:: Records shown

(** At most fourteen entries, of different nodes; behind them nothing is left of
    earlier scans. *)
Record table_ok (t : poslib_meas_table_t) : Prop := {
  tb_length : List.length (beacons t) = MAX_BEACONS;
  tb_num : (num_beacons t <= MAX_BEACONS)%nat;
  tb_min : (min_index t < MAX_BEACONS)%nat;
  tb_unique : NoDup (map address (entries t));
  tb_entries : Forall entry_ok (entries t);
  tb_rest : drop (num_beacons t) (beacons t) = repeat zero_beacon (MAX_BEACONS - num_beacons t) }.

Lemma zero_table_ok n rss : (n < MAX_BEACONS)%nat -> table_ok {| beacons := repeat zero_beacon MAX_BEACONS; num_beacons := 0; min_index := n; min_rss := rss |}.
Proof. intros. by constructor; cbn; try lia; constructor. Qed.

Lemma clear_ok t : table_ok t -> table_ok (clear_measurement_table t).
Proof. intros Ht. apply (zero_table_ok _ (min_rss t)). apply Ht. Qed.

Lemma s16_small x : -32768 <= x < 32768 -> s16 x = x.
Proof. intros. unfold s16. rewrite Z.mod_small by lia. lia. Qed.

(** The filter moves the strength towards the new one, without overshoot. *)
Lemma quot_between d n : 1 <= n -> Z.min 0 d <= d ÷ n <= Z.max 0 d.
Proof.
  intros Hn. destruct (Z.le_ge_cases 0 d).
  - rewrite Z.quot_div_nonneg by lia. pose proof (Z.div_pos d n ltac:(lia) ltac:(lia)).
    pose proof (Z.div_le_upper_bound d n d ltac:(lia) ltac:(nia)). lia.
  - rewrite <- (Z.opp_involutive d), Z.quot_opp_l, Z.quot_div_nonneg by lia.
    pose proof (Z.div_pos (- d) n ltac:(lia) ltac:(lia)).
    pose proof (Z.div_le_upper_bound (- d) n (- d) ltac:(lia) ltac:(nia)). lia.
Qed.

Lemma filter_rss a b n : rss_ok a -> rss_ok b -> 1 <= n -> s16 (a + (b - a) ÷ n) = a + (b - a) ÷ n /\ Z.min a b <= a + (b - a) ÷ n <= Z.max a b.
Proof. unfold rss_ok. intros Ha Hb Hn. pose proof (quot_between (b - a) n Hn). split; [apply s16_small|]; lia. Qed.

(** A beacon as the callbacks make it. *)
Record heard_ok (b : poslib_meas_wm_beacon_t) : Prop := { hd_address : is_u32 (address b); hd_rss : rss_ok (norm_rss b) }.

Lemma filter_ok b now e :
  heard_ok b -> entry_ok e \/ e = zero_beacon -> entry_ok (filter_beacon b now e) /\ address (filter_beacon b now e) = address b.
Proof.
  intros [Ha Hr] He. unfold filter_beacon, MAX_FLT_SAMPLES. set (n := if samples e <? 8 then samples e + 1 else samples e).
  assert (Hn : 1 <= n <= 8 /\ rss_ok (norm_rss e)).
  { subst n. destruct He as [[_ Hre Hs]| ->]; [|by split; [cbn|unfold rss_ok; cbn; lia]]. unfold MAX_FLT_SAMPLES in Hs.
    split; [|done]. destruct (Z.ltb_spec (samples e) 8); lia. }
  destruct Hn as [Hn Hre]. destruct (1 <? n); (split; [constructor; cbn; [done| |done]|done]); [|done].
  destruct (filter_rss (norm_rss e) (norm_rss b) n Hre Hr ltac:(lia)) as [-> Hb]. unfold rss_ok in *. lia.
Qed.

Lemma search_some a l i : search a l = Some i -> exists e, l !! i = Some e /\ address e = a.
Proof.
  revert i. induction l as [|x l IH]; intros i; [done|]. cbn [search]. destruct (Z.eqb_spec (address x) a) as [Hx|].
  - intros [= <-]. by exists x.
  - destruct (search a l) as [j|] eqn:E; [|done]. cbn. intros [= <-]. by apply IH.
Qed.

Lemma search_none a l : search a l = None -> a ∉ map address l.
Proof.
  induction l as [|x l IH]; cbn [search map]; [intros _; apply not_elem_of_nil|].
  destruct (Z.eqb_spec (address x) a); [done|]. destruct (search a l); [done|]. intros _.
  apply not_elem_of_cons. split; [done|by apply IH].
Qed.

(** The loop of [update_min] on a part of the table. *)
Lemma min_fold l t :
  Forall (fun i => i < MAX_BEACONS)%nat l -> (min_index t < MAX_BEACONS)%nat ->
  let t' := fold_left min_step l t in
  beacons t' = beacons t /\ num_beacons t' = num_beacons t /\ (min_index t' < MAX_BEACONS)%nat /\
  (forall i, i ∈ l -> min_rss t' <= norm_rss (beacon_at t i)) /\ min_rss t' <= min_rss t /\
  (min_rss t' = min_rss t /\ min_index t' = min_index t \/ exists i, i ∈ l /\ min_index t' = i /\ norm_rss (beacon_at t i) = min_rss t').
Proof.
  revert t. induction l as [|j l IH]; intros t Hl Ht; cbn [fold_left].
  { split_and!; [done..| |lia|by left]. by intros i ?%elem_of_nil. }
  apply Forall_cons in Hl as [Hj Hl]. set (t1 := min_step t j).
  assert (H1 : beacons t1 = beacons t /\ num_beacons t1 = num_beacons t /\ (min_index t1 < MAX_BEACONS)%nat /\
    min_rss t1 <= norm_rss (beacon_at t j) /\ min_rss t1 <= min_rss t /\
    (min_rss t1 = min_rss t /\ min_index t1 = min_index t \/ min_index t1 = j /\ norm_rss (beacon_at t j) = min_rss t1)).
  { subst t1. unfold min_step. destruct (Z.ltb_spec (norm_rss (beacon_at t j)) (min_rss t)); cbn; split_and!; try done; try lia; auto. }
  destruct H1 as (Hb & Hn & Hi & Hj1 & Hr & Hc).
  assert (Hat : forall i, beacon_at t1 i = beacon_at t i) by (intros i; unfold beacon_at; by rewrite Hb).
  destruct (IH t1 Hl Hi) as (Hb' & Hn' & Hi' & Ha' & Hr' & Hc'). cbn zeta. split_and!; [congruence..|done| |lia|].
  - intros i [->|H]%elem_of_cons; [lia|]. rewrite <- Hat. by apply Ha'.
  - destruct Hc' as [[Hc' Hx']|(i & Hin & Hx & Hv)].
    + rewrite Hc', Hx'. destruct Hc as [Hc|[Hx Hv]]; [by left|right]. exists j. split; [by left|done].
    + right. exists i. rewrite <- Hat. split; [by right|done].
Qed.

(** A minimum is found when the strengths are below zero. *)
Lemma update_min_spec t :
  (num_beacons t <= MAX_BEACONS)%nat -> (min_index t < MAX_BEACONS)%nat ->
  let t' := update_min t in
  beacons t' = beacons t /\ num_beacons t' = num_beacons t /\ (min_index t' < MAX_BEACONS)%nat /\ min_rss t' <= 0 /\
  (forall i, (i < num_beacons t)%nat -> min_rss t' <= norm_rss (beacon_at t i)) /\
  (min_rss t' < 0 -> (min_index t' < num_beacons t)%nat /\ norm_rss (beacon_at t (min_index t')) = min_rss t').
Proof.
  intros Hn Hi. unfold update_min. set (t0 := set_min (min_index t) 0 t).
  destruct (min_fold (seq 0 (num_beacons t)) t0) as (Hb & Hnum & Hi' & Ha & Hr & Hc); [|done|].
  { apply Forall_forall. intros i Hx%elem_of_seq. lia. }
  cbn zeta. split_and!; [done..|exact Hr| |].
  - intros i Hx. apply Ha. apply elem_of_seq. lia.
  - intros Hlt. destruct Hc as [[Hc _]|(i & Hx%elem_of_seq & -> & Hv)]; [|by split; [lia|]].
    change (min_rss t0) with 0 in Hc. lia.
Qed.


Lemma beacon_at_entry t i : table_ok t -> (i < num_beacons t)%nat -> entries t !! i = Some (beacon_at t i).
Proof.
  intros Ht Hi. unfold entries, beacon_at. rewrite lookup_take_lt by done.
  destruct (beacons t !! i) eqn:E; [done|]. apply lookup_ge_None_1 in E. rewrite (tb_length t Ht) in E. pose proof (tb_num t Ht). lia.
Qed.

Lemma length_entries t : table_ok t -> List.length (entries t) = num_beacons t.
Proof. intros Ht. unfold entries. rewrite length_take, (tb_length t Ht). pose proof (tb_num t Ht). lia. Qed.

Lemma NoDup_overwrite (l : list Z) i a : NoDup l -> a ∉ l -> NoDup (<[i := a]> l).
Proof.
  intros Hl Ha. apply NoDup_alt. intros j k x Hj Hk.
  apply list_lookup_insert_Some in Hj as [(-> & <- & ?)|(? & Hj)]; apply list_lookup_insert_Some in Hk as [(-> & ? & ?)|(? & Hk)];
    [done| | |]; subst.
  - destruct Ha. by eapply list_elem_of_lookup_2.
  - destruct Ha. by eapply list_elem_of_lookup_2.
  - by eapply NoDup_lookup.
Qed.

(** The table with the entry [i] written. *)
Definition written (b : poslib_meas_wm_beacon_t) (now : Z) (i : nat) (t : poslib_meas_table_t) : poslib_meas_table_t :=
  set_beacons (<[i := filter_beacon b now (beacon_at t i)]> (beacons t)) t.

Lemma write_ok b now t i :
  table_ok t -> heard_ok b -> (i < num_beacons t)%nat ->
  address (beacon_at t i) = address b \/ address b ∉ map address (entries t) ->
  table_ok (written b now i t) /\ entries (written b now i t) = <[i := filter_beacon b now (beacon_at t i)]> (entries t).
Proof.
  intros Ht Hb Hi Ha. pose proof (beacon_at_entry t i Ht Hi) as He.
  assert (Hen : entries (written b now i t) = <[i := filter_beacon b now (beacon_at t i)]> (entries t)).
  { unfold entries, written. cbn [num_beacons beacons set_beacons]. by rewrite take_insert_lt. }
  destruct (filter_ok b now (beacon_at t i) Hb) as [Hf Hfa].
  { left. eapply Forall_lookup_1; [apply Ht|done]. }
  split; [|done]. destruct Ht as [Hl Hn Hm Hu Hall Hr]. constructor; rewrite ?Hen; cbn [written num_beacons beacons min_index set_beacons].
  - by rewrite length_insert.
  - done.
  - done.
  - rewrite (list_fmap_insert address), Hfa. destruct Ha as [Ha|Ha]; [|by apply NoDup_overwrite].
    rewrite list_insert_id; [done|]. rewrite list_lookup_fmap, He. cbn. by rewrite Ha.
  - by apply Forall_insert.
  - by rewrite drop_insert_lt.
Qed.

::::
:: Records shown

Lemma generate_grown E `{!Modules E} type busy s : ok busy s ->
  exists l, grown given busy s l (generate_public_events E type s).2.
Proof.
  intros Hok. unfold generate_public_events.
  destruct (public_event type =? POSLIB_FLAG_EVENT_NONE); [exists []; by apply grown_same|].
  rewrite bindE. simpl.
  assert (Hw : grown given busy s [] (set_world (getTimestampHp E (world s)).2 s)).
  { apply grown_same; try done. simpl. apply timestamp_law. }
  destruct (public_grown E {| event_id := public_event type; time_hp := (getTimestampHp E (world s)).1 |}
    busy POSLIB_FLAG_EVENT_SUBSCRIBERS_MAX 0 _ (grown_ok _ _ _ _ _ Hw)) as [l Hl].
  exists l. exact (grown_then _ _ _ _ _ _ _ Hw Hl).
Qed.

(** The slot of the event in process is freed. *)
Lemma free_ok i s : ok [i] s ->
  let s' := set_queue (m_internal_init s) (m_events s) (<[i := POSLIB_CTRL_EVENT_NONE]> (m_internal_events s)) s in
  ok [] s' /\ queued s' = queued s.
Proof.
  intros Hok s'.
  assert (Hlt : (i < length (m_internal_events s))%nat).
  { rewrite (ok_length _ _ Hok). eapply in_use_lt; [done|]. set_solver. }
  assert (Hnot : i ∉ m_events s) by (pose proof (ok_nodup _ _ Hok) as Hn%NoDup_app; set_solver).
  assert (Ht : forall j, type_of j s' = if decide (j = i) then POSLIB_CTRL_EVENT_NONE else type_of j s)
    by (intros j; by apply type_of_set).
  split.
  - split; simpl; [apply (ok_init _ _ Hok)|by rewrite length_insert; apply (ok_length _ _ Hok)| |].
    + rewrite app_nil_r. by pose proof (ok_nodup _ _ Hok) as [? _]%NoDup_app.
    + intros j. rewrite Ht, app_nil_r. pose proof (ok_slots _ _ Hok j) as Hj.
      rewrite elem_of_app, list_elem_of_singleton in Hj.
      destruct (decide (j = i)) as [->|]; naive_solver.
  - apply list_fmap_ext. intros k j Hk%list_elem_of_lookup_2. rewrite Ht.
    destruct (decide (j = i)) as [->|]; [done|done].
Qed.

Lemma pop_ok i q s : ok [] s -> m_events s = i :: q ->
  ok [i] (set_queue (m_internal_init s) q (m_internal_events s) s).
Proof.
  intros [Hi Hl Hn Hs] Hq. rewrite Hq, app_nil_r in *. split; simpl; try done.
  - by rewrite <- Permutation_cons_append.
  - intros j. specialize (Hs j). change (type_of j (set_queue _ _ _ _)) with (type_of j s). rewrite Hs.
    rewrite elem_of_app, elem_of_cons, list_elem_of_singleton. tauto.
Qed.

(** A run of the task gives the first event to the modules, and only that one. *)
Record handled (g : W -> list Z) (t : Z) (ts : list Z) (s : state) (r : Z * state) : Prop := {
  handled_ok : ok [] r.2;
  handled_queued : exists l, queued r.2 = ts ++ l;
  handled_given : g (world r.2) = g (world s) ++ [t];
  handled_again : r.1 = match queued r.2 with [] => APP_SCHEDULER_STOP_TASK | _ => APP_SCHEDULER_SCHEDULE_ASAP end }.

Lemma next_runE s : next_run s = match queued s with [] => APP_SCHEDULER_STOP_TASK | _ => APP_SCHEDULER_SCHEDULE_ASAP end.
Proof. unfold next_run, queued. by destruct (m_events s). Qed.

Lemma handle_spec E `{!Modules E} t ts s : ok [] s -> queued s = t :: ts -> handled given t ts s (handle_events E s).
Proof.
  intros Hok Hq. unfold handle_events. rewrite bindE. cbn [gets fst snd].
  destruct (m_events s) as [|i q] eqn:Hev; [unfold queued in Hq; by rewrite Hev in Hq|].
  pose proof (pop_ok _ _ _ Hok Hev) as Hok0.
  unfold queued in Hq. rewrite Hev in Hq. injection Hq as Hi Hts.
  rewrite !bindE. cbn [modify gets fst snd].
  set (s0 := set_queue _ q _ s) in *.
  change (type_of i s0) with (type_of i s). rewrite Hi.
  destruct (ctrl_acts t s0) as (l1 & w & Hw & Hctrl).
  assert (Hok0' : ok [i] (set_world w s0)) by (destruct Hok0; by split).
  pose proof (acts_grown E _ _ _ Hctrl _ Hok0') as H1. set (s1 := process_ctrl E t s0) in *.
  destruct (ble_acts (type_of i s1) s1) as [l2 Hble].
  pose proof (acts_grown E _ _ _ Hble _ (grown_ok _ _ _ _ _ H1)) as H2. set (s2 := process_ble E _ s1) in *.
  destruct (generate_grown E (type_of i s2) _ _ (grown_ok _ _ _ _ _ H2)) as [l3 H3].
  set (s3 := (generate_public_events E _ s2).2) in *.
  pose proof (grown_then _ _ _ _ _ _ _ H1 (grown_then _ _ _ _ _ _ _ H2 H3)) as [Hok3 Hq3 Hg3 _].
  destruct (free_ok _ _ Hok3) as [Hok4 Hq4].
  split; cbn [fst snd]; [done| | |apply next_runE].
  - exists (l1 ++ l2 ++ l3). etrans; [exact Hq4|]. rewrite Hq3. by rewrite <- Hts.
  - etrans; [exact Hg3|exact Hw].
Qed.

::::

- [Task prompt]: Copy only the lines in the listing that contain "right".

- [Task result]:
    + rewrite Hc', Hx'. destruct Hc as [Hc|[Hx Hv]]; [by left|right]. exists j. split; [by left|done].
    + right. exists i. rewrite <- Hat. split; [by right|done].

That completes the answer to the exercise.